#### Exercise
When you reach the line containing "(** A command" in the entries below, begin reproducing lines exactly, and stop once the line containing "unfold atomically. cbn" is done.

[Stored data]
------------

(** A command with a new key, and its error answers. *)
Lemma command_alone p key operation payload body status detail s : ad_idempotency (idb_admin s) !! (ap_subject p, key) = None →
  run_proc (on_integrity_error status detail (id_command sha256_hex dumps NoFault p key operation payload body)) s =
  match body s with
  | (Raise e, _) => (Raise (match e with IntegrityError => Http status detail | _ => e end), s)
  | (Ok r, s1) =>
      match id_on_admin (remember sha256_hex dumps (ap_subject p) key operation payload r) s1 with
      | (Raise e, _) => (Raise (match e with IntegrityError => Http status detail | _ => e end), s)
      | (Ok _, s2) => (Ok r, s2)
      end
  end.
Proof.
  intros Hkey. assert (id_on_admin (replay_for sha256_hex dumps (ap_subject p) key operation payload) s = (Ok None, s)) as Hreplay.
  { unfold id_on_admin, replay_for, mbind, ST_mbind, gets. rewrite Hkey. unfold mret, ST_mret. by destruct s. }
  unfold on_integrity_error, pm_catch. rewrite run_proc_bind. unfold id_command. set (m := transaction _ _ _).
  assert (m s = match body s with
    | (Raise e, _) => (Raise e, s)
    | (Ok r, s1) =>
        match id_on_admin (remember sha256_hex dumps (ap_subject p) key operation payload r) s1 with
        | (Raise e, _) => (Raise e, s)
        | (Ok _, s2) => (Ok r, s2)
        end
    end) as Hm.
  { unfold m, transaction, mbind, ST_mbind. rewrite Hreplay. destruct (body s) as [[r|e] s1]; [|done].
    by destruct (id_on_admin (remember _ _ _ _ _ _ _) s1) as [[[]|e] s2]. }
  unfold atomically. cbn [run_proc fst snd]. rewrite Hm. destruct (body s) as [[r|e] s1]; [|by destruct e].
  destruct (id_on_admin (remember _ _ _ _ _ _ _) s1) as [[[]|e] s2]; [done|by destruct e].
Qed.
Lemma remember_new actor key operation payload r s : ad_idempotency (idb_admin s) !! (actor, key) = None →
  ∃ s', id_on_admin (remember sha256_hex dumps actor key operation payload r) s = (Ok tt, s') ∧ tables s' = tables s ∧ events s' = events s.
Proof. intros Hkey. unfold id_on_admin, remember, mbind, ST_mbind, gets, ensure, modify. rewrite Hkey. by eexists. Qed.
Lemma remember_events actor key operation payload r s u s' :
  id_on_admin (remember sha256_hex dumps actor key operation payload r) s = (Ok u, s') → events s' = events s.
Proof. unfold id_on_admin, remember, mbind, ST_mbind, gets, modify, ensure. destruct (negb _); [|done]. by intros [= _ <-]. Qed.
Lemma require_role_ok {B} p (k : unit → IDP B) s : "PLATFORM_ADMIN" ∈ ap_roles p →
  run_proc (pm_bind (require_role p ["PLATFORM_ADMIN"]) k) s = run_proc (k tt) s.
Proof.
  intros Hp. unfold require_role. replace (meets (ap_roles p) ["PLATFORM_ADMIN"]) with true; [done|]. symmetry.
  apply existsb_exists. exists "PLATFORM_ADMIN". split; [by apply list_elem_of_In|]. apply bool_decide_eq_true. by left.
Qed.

------------

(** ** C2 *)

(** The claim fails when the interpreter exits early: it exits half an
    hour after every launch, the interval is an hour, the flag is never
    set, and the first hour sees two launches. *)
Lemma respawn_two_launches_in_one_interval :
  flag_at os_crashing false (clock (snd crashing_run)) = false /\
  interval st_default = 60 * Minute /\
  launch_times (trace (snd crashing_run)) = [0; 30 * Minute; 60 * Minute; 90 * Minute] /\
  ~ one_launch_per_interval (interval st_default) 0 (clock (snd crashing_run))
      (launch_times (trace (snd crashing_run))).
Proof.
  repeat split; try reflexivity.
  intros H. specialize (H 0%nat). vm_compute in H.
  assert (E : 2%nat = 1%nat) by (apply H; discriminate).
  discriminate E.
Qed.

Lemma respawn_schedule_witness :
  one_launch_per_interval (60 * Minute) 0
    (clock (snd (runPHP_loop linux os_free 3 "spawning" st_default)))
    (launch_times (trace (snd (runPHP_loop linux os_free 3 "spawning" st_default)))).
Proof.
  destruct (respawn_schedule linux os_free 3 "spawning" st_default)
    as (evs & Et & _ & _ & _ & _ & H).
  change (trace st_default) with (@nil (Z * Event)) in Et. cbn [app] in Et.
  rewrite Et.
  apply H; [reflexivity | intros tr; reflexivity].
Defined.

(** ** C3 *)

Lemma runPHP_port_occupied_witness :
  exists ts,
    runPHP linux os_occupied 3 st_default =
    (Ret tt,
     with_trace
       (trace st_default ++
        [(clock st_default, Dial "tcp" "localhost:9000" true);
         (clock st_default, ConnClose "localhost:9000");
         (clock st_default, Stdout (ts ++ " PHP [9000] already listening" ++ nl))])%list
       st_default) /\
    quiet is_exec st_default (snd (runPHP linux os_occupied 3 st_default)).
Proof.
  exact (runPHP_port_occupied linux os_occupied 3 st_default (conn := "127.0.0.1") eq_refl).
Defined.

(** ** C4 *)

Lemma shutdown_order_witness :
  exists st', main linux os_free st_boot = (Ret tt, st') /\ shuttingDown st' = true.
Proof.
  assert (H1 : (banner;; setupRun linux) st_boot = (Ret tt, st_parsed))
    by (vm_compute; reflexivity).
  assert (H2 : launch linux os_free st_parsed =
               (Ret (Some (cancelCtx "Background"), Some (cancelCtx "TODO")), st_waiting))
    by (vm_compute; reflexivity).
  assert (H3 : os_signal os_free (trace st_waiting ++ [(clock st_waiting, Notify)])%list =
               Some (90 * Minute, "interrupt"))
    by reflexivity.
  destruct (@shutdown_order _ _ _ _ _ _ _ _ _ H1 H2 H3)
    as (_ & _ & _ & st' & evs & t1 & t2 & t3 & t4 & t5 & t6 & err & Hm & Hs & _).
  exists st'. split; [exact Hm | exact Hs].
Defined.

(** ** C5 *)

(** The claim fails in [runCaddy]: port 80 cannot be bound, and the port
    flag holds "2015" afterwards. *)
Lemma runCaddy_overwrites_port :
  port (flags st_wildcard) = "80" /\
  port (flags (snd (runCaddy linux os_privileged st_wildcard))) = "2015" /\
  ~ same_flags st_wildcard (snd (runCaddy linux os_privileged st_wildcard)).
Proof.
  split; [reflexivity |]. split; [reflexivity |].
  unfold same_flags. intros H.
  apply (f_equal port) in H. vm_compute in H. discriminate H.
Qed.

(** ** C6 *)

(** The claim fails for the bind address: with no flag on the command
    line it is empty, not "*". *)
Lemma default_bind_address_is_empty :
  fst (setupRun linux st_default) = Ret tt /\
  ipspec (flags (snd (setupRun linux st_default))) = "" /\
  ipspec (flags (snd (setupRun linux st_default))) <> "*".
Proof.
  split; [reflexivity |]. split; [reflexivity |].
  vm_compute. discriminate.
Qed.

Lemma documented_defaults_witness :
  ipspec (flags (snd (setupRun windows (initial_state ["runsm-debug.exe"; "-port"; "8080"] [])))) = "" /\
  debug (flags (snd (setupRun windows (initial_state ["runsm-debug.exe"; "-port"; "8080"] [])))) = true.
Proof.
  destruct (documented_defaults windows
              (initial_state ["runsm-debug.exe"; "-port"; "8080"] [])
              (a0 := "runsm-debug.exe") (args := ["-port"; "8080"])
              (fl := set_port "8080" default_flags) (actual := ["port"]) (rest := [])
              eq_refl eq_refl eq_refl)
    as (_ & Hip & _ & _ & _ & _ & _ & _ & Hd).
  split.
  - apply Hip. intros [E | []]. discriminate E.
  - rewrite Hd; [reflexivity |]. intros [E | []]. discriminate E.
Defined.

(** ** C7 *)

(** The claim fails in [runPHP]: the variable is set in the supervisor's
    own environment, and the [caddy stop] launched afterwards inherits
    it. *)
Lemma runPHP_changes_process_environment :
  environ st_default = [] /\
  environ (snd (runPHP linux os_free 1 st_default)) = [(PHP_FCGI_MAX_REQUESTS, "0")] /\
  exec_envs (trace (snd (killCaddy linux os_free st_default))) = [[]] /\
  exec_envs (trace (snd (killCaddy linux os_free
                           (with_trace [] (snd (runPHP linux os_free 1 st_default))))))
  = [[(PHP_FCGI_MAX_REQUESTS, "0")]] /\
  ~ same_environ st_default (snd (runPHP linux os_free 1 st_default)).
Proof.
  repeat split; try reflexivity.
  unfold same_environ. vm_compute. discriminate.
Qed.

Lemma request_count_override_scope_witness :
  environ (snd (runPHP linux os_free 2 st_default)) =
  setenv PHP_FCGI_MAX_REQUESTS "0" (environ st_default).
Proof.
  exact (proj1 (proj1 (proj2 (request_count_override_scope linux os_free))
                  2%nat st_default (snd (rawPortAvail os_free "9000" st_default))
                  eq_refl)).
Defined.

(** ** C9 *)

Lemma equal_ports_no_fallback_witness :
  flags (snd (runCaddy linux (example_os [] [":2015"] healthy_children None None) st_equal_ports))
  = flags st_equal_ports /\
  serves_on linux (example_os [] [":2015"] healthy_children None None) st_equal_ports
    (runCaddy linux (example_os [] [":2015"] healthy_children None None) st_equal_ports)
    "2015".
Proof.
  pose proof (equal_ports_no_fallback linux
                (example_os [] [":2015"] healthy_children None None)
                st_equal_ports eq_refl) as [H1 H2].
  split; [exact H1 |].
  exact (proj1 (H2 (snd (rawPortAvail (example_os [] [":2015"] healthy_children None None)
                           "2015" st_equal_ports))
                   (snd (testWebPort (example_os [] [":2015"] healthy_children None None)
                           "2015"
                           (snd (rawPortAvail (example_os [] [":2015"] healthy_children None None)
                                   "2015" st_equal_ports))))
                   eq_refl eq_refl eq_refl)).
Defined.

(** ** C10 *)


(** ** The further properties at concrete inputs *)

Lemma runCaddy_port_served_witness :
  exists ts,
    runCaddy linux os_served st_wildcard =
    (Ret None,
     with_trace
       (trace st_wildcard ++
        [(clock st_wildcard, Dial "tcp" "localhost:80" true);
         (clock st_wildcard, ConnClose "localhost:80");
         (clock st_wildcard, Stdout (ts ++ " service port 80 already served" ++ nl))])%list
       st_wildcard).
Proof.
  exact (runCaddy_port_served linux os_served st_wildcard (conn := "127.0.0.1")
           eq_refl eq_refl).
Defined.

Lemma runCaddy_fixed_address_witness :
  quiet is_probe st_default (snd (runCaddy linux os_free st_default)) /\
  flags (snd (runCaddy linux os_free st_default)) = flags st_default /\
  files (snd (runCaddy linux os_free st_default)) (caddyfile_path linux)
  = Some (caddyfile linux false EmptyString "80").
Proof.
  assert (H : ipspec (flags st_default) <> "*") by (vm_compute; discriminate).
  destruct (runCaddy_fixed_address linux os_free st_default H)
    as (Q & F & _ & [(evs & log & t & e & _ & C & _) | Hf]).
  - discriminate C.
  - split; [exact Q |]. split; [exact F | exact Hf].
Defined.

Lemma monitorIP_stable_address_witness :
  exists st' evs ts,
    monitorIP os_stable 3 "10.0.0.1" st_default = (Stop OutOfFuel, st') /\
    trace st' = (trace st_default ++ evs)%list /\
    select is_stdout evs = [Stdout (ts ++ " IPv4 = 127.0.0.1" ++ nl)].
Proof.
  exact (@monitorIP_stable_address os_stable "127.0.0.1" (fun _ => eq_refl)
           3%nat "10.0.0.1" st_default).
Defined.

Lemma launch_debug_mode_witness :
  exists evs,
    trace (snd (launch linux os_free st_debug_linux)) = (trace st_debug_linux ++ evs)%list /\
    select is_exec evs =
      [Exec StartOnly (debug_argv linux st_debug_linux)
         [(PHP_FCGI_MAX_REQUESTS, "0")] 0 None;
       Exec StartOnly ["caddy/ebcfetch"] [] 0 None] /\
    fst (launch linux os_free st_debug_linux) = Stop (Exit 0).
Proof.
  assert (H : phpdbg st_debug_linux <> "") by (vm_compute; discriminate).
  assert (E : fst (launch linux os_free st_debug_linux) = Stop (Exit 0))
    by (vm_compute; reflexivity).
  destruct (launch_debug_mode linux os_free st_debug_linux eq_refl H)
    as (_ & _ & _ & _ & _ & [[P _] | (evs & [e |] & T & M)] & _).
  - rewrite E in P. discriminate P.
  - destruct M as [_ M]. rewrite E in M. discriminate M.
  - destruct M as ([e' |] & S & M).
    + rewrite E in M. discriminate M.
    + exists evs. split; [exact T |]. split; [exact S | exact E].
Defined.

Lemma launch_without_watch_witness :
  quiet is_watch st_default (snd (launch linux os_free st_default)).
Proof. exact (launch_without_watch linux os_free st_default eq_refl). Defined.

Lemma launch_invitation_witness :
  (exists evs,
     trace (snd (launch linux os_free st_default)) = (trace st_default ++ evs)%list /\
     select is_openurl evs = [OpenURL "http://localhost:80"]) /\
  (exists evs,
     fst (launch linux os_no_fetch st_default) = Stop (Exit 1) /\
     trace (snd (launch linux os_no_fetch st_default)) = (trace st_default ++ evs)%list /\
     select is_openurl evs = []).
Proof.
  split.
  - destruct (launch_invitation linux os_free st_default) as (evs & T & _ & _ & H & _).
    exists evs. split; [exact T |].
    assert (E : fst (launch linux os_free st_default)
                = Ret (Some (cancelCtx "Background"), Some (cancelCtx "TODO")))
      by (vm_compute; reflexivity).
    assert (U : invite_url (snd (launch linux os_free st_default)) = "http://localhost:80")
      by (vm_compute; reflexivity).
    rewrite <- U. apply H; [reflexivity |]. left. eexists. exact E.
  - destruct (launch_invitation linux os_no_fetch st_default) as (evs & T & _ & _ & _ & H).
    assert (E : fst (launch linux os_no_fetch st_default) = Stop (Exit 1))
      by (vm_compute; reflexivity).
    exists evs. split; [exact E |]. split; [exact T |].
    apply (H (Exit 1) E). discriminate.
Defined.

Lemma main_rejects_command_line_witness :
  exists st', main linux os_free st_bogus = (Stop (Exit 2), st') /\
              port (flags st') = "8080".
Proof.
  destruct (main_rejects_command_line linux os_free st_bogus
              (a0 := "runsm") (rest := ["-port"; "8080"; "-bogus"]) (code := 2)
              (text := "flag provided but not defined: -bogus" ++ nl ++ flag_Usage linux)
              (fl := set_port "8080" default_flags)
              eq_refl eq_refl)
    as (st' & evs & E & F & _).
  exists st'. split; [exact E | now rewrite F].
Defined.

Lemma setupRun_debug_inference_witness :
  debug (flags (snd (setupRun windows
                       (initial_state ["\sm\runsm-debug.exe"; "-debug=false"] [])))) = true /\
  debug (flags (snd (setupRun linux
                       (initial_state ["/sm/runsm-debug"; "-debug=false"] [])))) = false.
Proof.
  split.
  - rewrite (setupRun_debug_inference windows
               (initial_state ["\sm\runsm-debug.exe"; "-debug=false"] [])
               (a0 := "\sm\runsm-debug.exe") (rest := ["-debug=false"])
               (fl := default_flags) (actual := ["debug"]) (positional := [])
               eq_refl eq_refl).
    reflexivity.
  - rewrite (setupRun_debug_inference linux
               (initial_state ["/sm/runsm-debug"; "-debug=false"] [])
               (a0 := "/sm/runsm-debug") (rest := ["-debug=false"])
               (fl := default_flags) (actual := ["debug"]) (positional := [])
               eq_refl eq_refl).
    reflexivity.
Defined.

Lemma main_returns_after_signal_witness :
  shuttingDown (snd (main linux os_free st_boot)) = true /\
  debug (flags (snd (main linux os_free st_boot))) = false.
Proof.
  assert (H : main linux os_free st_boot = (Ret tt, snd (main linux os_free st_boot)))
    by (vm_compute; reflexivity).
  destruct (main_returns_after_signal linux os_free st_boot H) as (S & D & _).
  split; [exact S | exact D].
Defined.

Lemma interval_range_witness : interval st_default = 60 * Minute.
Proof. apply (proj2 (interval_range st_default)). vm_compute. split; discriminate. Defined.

------------

#### Result
(** A command with a new key, and its error answers. *)
Lemma command_alone p key operation payload body status detail s : ad_idempotency (idb_admin s) !! (ap_subject p, key) = None →
  run_proc (on_integrity_error status detail (id_command sha256_hex dumps NoFault p key operation payload body)) s =
  match body s with
  | (Raise e, _) => (Raise (match e with IntegrityError => Http status detail | _ => e end), s)
  | (Ok r, s1) =>
      match id_on_admin (remember sha256_hex dumps (ap_subject p) key operation payload r) s1 with
      | (Raise e, _) => (Raise (match e with IntegrityError => Http status detail | _ => e end), s)
      | (Ok _, s2) => (Ok r, s2)
      end
  end.
Proof.
  intros Hkey. assert (id_on_admin (replay_for sha256_hex dumps (ap_subject p) key operation payload) s = (Ok None, s)) as Hreplay.
  { unfold id_on_admin, replay_for, mbind, ST_mbind, gets. rewrite Hkey. unfold mret, ST_mret. by destruct s. }
  unfold on_integrity_error, pm_catch. rewrite run_proc_bind. unfold id_command. set (m := transaction _ _ _).
  assert (m s = match body s with
    | (Raise e, _) => (Raise e, s)
    | (Ok r, s1) =>
        match id_on_admin (remember sha256_hex dumps (ap_subject p) key operation payload r) s1 with
        | (Raise e, _) => (Raise e, s)
        | (Ok _, s2) => (Ok r, s2)
        end
    end) as Hm.
  { unfold m, transaction, mbind, ST_mbind. rewrite Hreplay. destruct (body s) as [[r|e] s1]; [|done].
    by destruct (id_on_admin (remember _ _ _ _ _ _ _) s1) as [[[]|e] s2]. }
  unfold atomically. cbn [run_proc fst snd]. rewrite Hm. destruct (body s) as [[r|e] s1]; [|by destruct e].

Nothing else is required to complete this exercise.